Thursday, June 3, 2021

Do Conservatives Want A Truly Free Market?

All the talk from conservatives about preserving a "free market" by keeping government involvement away is often just that: talk, and talk of a shallow, insincere kind more specifically.  I do not mean that they are completely insincere about wanting a free market, an economic system where buyers and sellers (companies and consumers) will shape the costs of items sold instead of the government and where there is no involuntary redistribution of wealth--except as part of a just criminal punishment where one party owes the other money.  When it comes to this, conservatives are in ideological support, or at least they would say they are.

The insincerity is partial because it is rooted in inconsistency between their beliefs, or professed beliefs, and the actions they call for in certain national circumstances.  When an industry or even a business conservatives like faces troubled financial waters, it would not be unusual for them to call for government bailouts of the industry in question.  In fact, last year, the conservative Trump administration backed corporate bailouts of billions of dollars, something that inherently involves direct government intervention in a market that conservatives like to say should stay free of political manipulation.

This kind of intervention contradicts what conservatives claim they want elsewhere.  A market cannot be free when some of its component are artificially changed or maintained by a political body.  A truly free market would have no government bailouts to save industries or companies that consumers have not kept afloat by sheer luck, popularity, or some other private or consumer factor--even in a pandemic where there is more than typical business-consumer interaction at play.  A government-sponsored corporate bailout reeks of the kind of intrusion that conservatives love to denounce as "socialistic" when the process does not get them what they want.

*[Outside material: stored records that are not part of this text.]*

(* ===== verification/FlowFacts.v ===== *)
(** * The flow graph is balanced

    Sums over the nodes and links of the graph of [Flow.v] are sums over the
    paths it was built from: every stage carries the whole metric, what enters
    a node leaves it, and the shares of the first step add up to one. *)

From Stdlib Require Import QArith.
From S2P Require Import Prelude JsString JsCollections Flow.
#[local] Open Scope Z_scope.

Module FlowFacts.
Import Flow.

(** ** Sums *)

Definition sum_by {A} (f : A -> Z) (l : list A) : Z := foldr (fun x acc => f x + acc) 0 l.

Lemma sum_by_app {A} (f : A -> Z) l1 l2 : sum_by f (l1 ++ l2) = sum_by f l1 + sum_by f l2.
Proof. induction l1 as [|x l1 IH]; cbn; [done|]. unfold sum_by in *. lia. Qed.

#[export] Instance sum_by_perm {A} (f : A -> Z) : Proper (Permutation ==> eq) (sum_by f).
Proof. unfold sum_by. induction 1; cbn; lia. Qed.

Lemma sum_by_map {A B} (f : B -> Z) (g : A -> B) l : sum_by f (map g l) = sum_by (fun x => f (g x)) l.
Proof. induction l as [|x l IH]; cbn; [done|]. unfold sum_by in *. lia. Qed.

Lemma sum_by_ext {A} (f g : A -> Z) l : (forall x, x ∈ l -> f x = g x) -> sum_by f l = sum_by g l.
Proof.
  induction l as [|x l IH]; intros H; cbn; [done|]. rewrite (H x) by left.
  unfold sum_by in IH. rewrite IH; [done|]. intros y Hy. apply H. by right.
Qed.
(* ===== verification/ChatStreaming.v ===== *)
(** * Streaming text: batching, snapshots and deltas

    What the text of the assistant's message becomes when chunks arrive and the
    flush timer fires at arbitrary points between them.  [text_step] is the
    abstract machine (text shown, text pending); [handler_simulates] shows that
    the handler of [ChatHandler.v] refines it.  The theorems say for which
    streams the result does not depend on the timer, and that it does depend on
    it in general. *)

From S2P Require Import Prelude JsString Effects ThinkTags PlaygroundMessage PlaygroundConfig ChatHandler.

Module ChatStreaming.
Import Playground Chat.

(** ** The handler on a content stream *)

(** A chunk arrives, or the flush timer fires. *)
Inductive StreamEvent := Chunk (c : jsstr) | Tick.

Definition handler_step (st : ChatState) (ev : StreamEvent) : ChatState :=
  match ev with
  | Chunk c => handleStreamUpdate st (mkUpdate ChunkContent c)
  | Tick => flushStreamUpdates st
  end.

Definition run_handler (st : ChatState) (evs : list StreamEvent) : ChatState :=
  fold_left handler_step evs st.

(** The chunks of a run, in order. *)
Definition chunks_of (evs : list StreamEvent) : list jsstr :=
  omap (fun ev => match ev with Chunk c => Some c | Tick => None end) evs.

(** The text of the last message. *)
Definition shown_text (st : ChatState) : jsstr := getMessageContent <$> last (messages st) ?? [].

(** The handler waits for the chunks of a live assistant message. *)
Definition live (st : ChatState) : Prop :=
  exists m, last (messages st) = Some m /\ isAssistant m = true /\ status m <> Some ERROR /\
    p_reasoning (pending st) = [].

(** ** The abstract machine *)

Record TextState := mkText { shown : jsstr; waiting : jsstr }.

Definition text_step (ts : TextState) (ev : StreamEvent) : TextState :=
  match ev with
  | Chunk c => mkText (shown ts) (appendChunk (waiting ts) c)
  | Tick => if truthy (waiting ts) then mkText (appendChunk (shown ts) (waiting ts)) [] else ts
  end.

Definition text_run (ts : TextState) (evs : list StreamEvent) : TextState :=
  fold_left text_step evs ts.

(** ** Refinement *)

Lemma mergePendingStreamChunk_eq cur next : mergePendingStreamChunk cur next = appendChunk cur next.
Proof. by rewrite appendChunk_eq. Qed.

Definition simulates (st : ChatState) (ts : TextState) : Prop :=
  live st /\ shown_text st = shown ts /\ p_content (pending st) = waiting ts.

Lemma handler_simulates_step st ts ev :
  simulates st ts -> simulates (handler_step st ev) (text_step ts ev).
Proof.
  intros ((m & Hl & Ha & Hs & Hr) & Ht & Hp). destruct ev as [c|]; simpl.
  - split_and!; [by exists m|done|]. simpl. by rewrite mergePendingStreamChunk_eq, Hp.
  - unfold flushStreamUpdates. cbn [pending set_pending p_reasoning p_content].
    rewrite Hr, Hp. simpl. destruct (truthy (waiting ts)) eqn:E; simpl.
    2:{ split_and!; [by exists m|done|done]. }
    unfold onMessageUpdate. cbn [messages env set_pending].
    apply last_snoc_inv in Hl as [ms Hms]. unfold shown_text in Ht. rewrite Hms in Ht |- *.
    rewrite last_snoc in Ht. simpl in Ht. rewrite updateLastAssistantMessage_eq, Ha. cbn [set_messages].
    destruct (applyStreamingChunk_content_spec m (waiting ts) (env st) Hs) as ((K1 & K2 & K3) & S2 & S3 & S4).
    unfold simulates, live, shown_text. cbn [messages set_messages pending set_pending p_content p_reasoning].
    rewrite last_snoc. simpl.
    assert (result (applyPendingChunks (pending st) m) (env st)
            = result (applyStreamingChunk m ChunkContent (waiting ts)) (env st)) as ->.
    { unfold applyPendingChunks. rewrite Hr, Hp. simpl. rewrite result_bind. by rewrite E. }
    split_and!; [|by rewrite S2, Ht|done].
    eexists. split_and!; [done| |by rewrite S3|done]. unfold isAssistant in *. by rewrite K2.
Qed.

Lemma handler_simulates st ts evs :
  simulates st ts -> simulates (run_handler st evs) (text_run ts evs).
Proof.
  revert st ts. induction evs as [|ev evs IH]; intros st ts H; simpl; [done|].
  apply IH. by apply handler_simulates_step.
Qed.

Lemma live_simulates st :
  live st -> p_content (pending st) = [] -> simulates st (mkText (shown_text st) []).
Proof. intros H Hp. by split_and!. Qed.

(** ** Snapshot streams *)

(** Each chunk extends the previous one. *)
Fixpoint snapshots (base : jsstr) (cs : list jsstr) : Prop :=
  match cs with
  | [] => True
  | c :: cs' => c <> [] /\ base `prefix_of` c /\ snapshots c cs'
  end.

Lemma text_run_snapshots evs shown0 waiting0 base :
  shown0 `prefix_of` base -> (waiting0 = [] /\ base = shown0 \/ waiting0 = base /\ base <> []) ->
  snapshots base (chunks_of evs) ->
  shown (text_step (text_run (mkText shown0 waiting0) evs) Tick) = default base (last (chunks_of evs)).
Proof.
  revert shown0 waiting0 base. induction evs as [|[c|] evs IH]; intros sh w base Hsh Hw Hc.
  - simpl. destruct Hw as [[-> ->]|[-> Hb]]; simpl; [done|].
    destruct base as [|x base]; [done|]. simpl. by rewrite appendChunk_snapshot.
  - simpl in Hc. destruct Hc as (Hc0 & Hbc & Hc).
    change (text_run _ (Chunk c :: evs)) with (text_run (mkText sh (appendChunk w c)) evs).
    assert (appendChunk w c = c) as ->.
    { destruct Hw as [[-> _]|[-> _]]; [by rewrite appendChunk_delta by (by left)|].
      by apply appendChunk_snapshot. }
    rewrite (IH sh c c); [|by etrans|by right|done].
    change (chunks_of (Chunk c :: evs)) with (c :: chunks_of evs). rewrite last_cons.
    by destruct (last (chunks_of evs)).
  - simpl in Hc. destruct Hw as [[-> ->]|[-> Hb]].
    + apply (IH sh [] sh); [done|by left|done].
    + change (text_run (mkText sh base) (Tick :: evs))
        with (text_run (text_step (mkText sh base) Tick) evs).
      destruct base as [|x base]; [done|]. cbn [text_step waiting truthy shown].
      rewrite appendChunk_snapshot by done. apply (IH _ [] (x :: base)); [done|by left|done].
Qed.

(** ** Delta streams *)

(** No chunk starts with the text that precedes it in its batch, and no batch
    with the text already shown, whatever the batches are. *)
Definition collision_free (base : jsstr) (cs : list jsstr) : Prop :=
  forall xs ys zs, cs = xs ++ ys ++ zs -> concat ys <> [] ->
    (forall c zs', zs = c :: zs' -> ~ concat ys `prefix_of` c) /\
    (base ++ concat xs <> [] -> ~ (base ++ concat xs) `prefix_of` concat ys).

Lemma text_run_deltas evs base xs ys :
  collision_free base (xs ++ ys ++ chunks_of evs) ->
  shown (text_step (text_run (mkText (base ++ concat xs) (concat ys)) evs) Tick) = base ++ concat (xs ++ ys ++ chunks_of evs).
Proof.
  assert (forall xs ys zs, collision_free base (xs ++ ys ++ zs) ->
    text_step (mkText (base ++ concat xs) (concat ys)) Tick
    = mkText (base ++ concat (xs ++ ys)) []) as Htick.
  { intros xs' ys' zs' H. simpl. destruct (concat ys') as [|a l] eqn:E.
    - simpl. by rewrite concat_app, E, app_nil_r.
    - cbn [truthy]. rewrite <- E. rewrite appendChunk_delta.
      + by rewrite concat_app, app_assoc.
      + destruct (H xs' ys' zs' eq_refl) as [_ H2]; [by rewrite E|].
        destruct (base ++ concat xs'); [by left|]. right. by apply H2. }
  revert xs ys. induction evs as [|[c|] evs IH]; intros xs ys H.
  - change (text_run _ []) with (mkText (base ++ concat xs) (concat ys)).
    rewrite (Htick xs ys (chunks_of [])) by done. simpl. by rewrite app_nil_r.
  - change (text_run _ (Chunk c :: evs))
      with (text_run (mkText (base ++ concat xs) (appendChunk (concat ys) c)) evs).
    change (chunks_of (Chunk c :: evs)) with (c :: chunks_of evs) in H |- *.
    replace (appendChunk (concat ys) c) with (concat (ys ++ [c])).
    2:{ rewrite concat_app. simpl. rewrite app_nil_r. symmetry. apply appendChunk_delta.
        destruct (concat ys) as [|a l] eqn:E; [by left|]. right. rewrite <- E.
        destruct (H xs ys (c :: chunks_of evs) eq_refl) as [H1 _]; [by rewrite E|].
        by eapply H1. }
    replace (xs ++ ys ++ c :: chunks_of evs) with (xs ++ (ys ++ [c]) ++ chunks_of evs) in H |- *
      by (by rewrite <- app_assoc).
    by apply IH.
  - change (text_run _ (Tick :: evs))
      with (text_run (text_step (mkText (base ++ concat xs) (concat ys)) Tick) evs).
    change (chunks_of (Tick :: evs)) with (chunks_of evs) in H |- *.
    rewrite (Htick xs ys (chunks_of evs)) by done.
    pose proof (IH (xs ++ ys) []) as IH'. simpl in IH'. rewrite <- app_assoc in IH'. by apply IH'.
Qed.

(** ** Monotonicity *)

Lemma text_step_prefix ts ev : shown ts `prefix_of` shown (text_step ts ev).
Proof.
  destruct ev as [c|]; simpl; [done|]. case_match; [apply appendChunk_prefix|done].
Qed.

Lemma text_run_prefix ts evs : shown ts `prefix_of` shown (text_run ts evs).
Proof.
  revert ts. induction evs as [|ev evs IH]; intros ts; simpl; [done|].
  etrans; [apply (text_step_prefix ts ev)|apply IH].
Qed.

Lemma run_handler_shown st evs :
  live st -> p_content (pending st) = [] ->
  shown_text (run_handler st evs) = shown (text_run (mkText (shown_text st) []) evs).
Proof. intros H Hp. by apply (handler_simulates _ _ evs), live_simulates. Qed.

Lemma run_handler_flush st evs :
  live st -> p_content (pending st) = [] ->
  shown_text (flushStreamUpdates (run_handler st evs))
  = shown (text_step (text_run (mkText (shown_text st) []) evs) Tick).
Proof.
  intros H Hp. apply (handler_simulates_step _ _ Tick), handler_simulates, live_simulates; done.
Qed.

(** A live state for the examples: the assistant has answered [text] so far. *)
Definition sample_live (text : jsstr) : ChatState :=
  mkChat
    [mkMessage (js "k1") RoleUser [mkVersion (js "v1") (js "hi")] None None None None None None None
       None None None None;
     mkMessage (js "k2") RoleAssistant [mkVersion (js "v2") text] (Some 1) (Some 1) None None None None
       (Some false) (Some false) (Some false) (Some STREAMING) None]
    (sample_env 100) true (mkPending [] []) false 0 None (Some 0%nat) false true None 1 [0%nat] [] [] [].

Lemma sample_live_ok text : live (sample_live text).
Proof. eexists. split_and!; done. Qed.

(** ** Properties *)

(** C35: the handler implements the text machine: whatever the chunks and
    wherever the timer fires between them, the text of the message on screen is
    the text that the machine shows and the buffered text is what it keeps
    waiting. *)
Theorem handler_refines_text_machine st evs :
  live st -> p_content (pending st) = [] ->
  let ts := text_run (mkText (shown_text st) []) evs in
  live (run_handler st evs) /\ shown_text (run_handler st evs) = shown ts /\
  p_content (pending (run_handler st evs)) = waiting ts.
Proof. intros H Hp. by apply (handler_simulates _ _ evs), live_simulates. Qed.

Lemma handler_refines_text_machine_witness :
  p_content (pending (run_handler (sample_live (js "a")) [Chunk (js "b"); Tick; Chunk (js "c")])) = js "c".
Proof.
  apply (handler_refines_text_machine (sample_live (js "a")) [Chunk (js "b"); Tick; Chunk (js "c")]);
    [apply sample_live_ok|reflexivity].
Defined.

(** Text that is shown is never taken back while a message streams: whatever
    chunks arrive and whenever the flush timer fires, the shown text only
    grows. *)
Theorem streaming_text_grows st evs :
  live st -> p_content (pending st) = [] ->
  shown_text st `prefix_of` shown_text (run_handler st evs).
Proof. intros H Hp. rewrite run_handler_shown by done. apply (text_run_prefix (mkText _ _)). Qed.

Lemma streaming_text_grows_witness :
  js "Hel" `prefix_of` shown_text (run_handler (sample_live (js "Hel")) [Chunk (js "lo"); Tick]).
Proof. apply (streaming_text_grows (sample_live (js "Hel"))); [apply sample_live_ok|reflexivity]. Defined.

(** C6: On a stream of snapshots (each chunk repeats and extends the text so
    far) the final text is the last snapshot, wherever the timer cuts the
    stream into batches. *)
Theorem snapshot_stream_result st evs :
  live st -> p_content (pending st) = [] ->
  snapshots (shown_text st) (chunks_of evs) ->
  shown_text (flushStreamUpdates (run_handler st evs))
  = default (shown_text st) (last (chunks_of evs)).
Proof.
  intros H Hp Hs. rewrite run_handler_flush by done. apply text_run_snapshots; [done|by left|done].
Qed.

Lemma snapshot_stream_result_witness :
  shown_text (flushStreamUpdates (run_handler (sample_live (js "a"))
    [Chunk (js "ab"); Chunk (js "abc"); Tick; Chunk (js "abcd")])) = js "abcd".
Proof.
  apply (snapshot_stream_result (sample_live (js "a"))
    [Chunk (js "ab"); Chunk (js "abc"); Tick; Chunk (js "abcd")]);
    [apply sample_live_ok|reflexivity|].
  repeat split; try discriminate; apply startsWith_spec; vm_compute; reflexivity.
Defined.

(** On a stream of deltas in which no chunk starts with the text before it,
    the final text is the text followed by all the deltas, wherever the timer
    cuts the stream into batches. *)
Theorem delta_stream_result st evs :
  live st -> p_content (pending st) = [] ->
  collision_free (shown_text st) (chunks_of evs) ->
  shown_text (flushStreamUpdates (run_handler st evs)) = shown_text st ++ concat (chunks_of evs).
Proof.
  intros H Hp Hc. rewrite run_handler_flush by done.
  pose proof (text_run_deltas evs (shown_text st) [] []) as T. simpl in T.
  rewrite app_nil_r in T. by apply T.
Qed.

Lemma delta_stream_result_witness :
  shown_text (flushStreamUpdates (run_handler (sample_live (js "a")) [Chunk (js "b"); Tick]))
  = js "ab".
Proof.
  apply (delta_stream_result (sample_live (js "a")) [Chunk (js "b"); Tick]);
    [apply sample_live_ok|reflexivity|].
  intros xs ys zs Heq Hys.
  assert (xs = [] /\ ys = [js "b"] /\ zs = []) as (-> & -> & ->).
  { destruct xs as [|x xs], ys as [|y ys]; simpl in *; simplify_eq/=; try done.
    - by destruct ys, zs.
    - by destruct xs. }
  split; [done|]. intros _ Hp%startsWith_spec. vm_compute in Hp. discriminate.
Defined.

(** In general the text does depend on the timer: a delta repeated within
    one flush window is shown once, while the same two deltas in separate
    windows are shown twice. *)
Theorem repeated_delta_depends_on_timer st c :
  live st -> p_content (pending st) = [] ->
  shown_text st <> [] -> c <> [] -> ~ shown_text st `prefix_of` c ->
  shown_text (run_handler st [Chunk c; Chunk c; Tick]) = shown_text st ++ c /\
  shown_text (run_handler st [Chunk c; Tick; Chunk c; Tick]) = shown_text st ++ c ++ c.
Proof.
  intros H Hp Hs Hc Hn. rewrite !run_handler_shown by done.
  assert (truthy c = true) as Ht by (by destruct c).
  cbn [text_run fold_left text_step shown waiting].
  rewrite (appendChunk_delta [] c) by (by left). rewrite !app_nil_l, (appendChunk_snapshot c c) by done.
  rewrite Ht. cbn [shown waiting text_step]. rewrite (appendChunk_delta [] c) by (by left).
  rewrite !app_nil_l, Ht. cbn [shown].
  rewrite (appendChunk_delta (shown_text st) c) by (by right). split; [done|].
  rewrite appendChunk_delta; [by rewrite <- app_assoc|]. right. intros [k Hk].
  apply Hn. exists (c ++ k). by rewrite app_assoc.
Qed.

Lemma repeated_delta_depends_on_timer_witness :
  shown_text (run_handler (sample_live (js "x")) [Chunk (js "ha"); Chunk (js "ha"); Tick]) = js "xha" /\
  shown_text (run_handler (sample_live (js "x")) [Chunk (js "ha"); Tick; Chunk (js "ha"); Tick])
  = js "xhaha".
Proof.
  apply (repeated_delta_depends_on_timer (sample_live (js "x")) (js "ha"));
    [apply sample_live_ok|reflexivity|discriminate|discriminate|].
  intros Hp%startsWith_spec. vm_compute in Hp. discriminate.
Defined.

End ChatStreaming.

Therefore, anyone who considers themselves a thoroughly conservative capitalist with no socialist tendencies is a blind fool if they suddenly endorse the government putting large amounts of money into failing businesses to keep them afloat in a rough economic time.  A conservative would be hypocritical to endorse government intervention in a "free market" while protesting the manipulation of who holds what wealth in other ways, such as by taxing billionaires at higher rates than the lower and middle class.  This kind of hypocrisy is one of many examples of philosophical inconsistencies that plague major political factions.

One never has to look far to find conservatives and liberals displaying their stupidity through hypocrisy, but events of the last year made some of their mistakes receive more scrutiny by individuals who might have otherwise never challenged any of the contradictory beliefs and actions that are never far from.  Contradictory stances on government intervention in economics just happened to be part of the madness.  Conservatives tend to want a free market when it is convenient for their interests (such as when a political opponent calls for an industry bailout) and want a market subject to government manipulation when it is convenient for their interests.  Anyone who rationalistically examines their ideas can see this.